Details

In light of the increasing application of omics technologies, such as transcriptomics, proteomics, and metabolomics, in chemical safety evaluations and interest in using these advanced tools for regulatory toxicity testing, this review critically discusses the findings from omics studies involving engineered nanomaterials and nanoplastics in aquatic and terrestrial invertebrates, unicellular organisms (cyanobacteria, fungi, microalgae and protozoa), aquatic vertebrates (fish) and crop plants. The studies published over the past nine years were analyzed based on the nanomaterial types, organism groups, and the omics approaches used, with a focus on extracting information about toxicity mechanisms. Many of these studies highlighted the role of dissolved metal ions in the toxicity of soluble metal NPs such as Ag, ZnO, Cu- and Fe-based NPs. The results generally indicate that these NPs and respective released metal ions perturb different molecular pathways, particularly in the organisms or cells that internalize NPs by endocytic mechanisms.
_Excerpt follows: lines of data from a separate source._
Definition add_utxo (o : OutPoint) (u : UTXO) : M database unit :=
  modify (tree_insert utxos_t (outpoint_key o) (encode_row u)).
Definition remove_utxo (o : OutPoint) : M database unit :=
  modify (commit_keyed [(utxos_t, outpoint_key o, None); (utxos_t, legacy_outpoint_key o, None)]).
Definition get_utxo (o : OutPoint) (db : database) : result (option UTXO) :=
  match tree_get utxos_t (outpoint_key o) db with
  | Some data => let+ u := decode_coin data in Ok (Some u)
  | None =>
      match tree_get utxos_t (legacy_outpoint_key o) db with
      | Some data => let+ u := decode_coin data in Ok (Some u)
      | None => Ok None
      end
  end.
Definition has_utxo (o : OutPoint) (db : database) : bool :=
  tree_contains_key utxos_t (outpoint_key o) db.
Definition utxo_count (db : database) : nat := length (tree_iter utxos_t db).

End Store.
In contrast, non-soluble metal NPs (TiO2, CeO2, and SiO2 NPs) have proven relatively less acutely ecotoxic, but omics studies have revealed molecular pathway modulations, initiated by membrane interactions and cellular internalization. Overall, a common outcome of exposure to metal-based NPs is the disruption of energy metabolism. On the other hand, polymeric NPs, such as nanoplastics (primarily polystyrene NPs) tend to induce molecular-level events mainly by inducing oxidative stress. While a substantial amount of mechanistic data related to environmental nanotoxicity has been generated using omics methods, adverse outcome pathways (AOP) in ecotoxicology model organisms have only been proposed for Ag and polystyrene NPs. This indicates that new approach methodologies (NAMs) hold great potential for the safety assessment of nanomaterials in the environment, yet this potential has not been fully realized.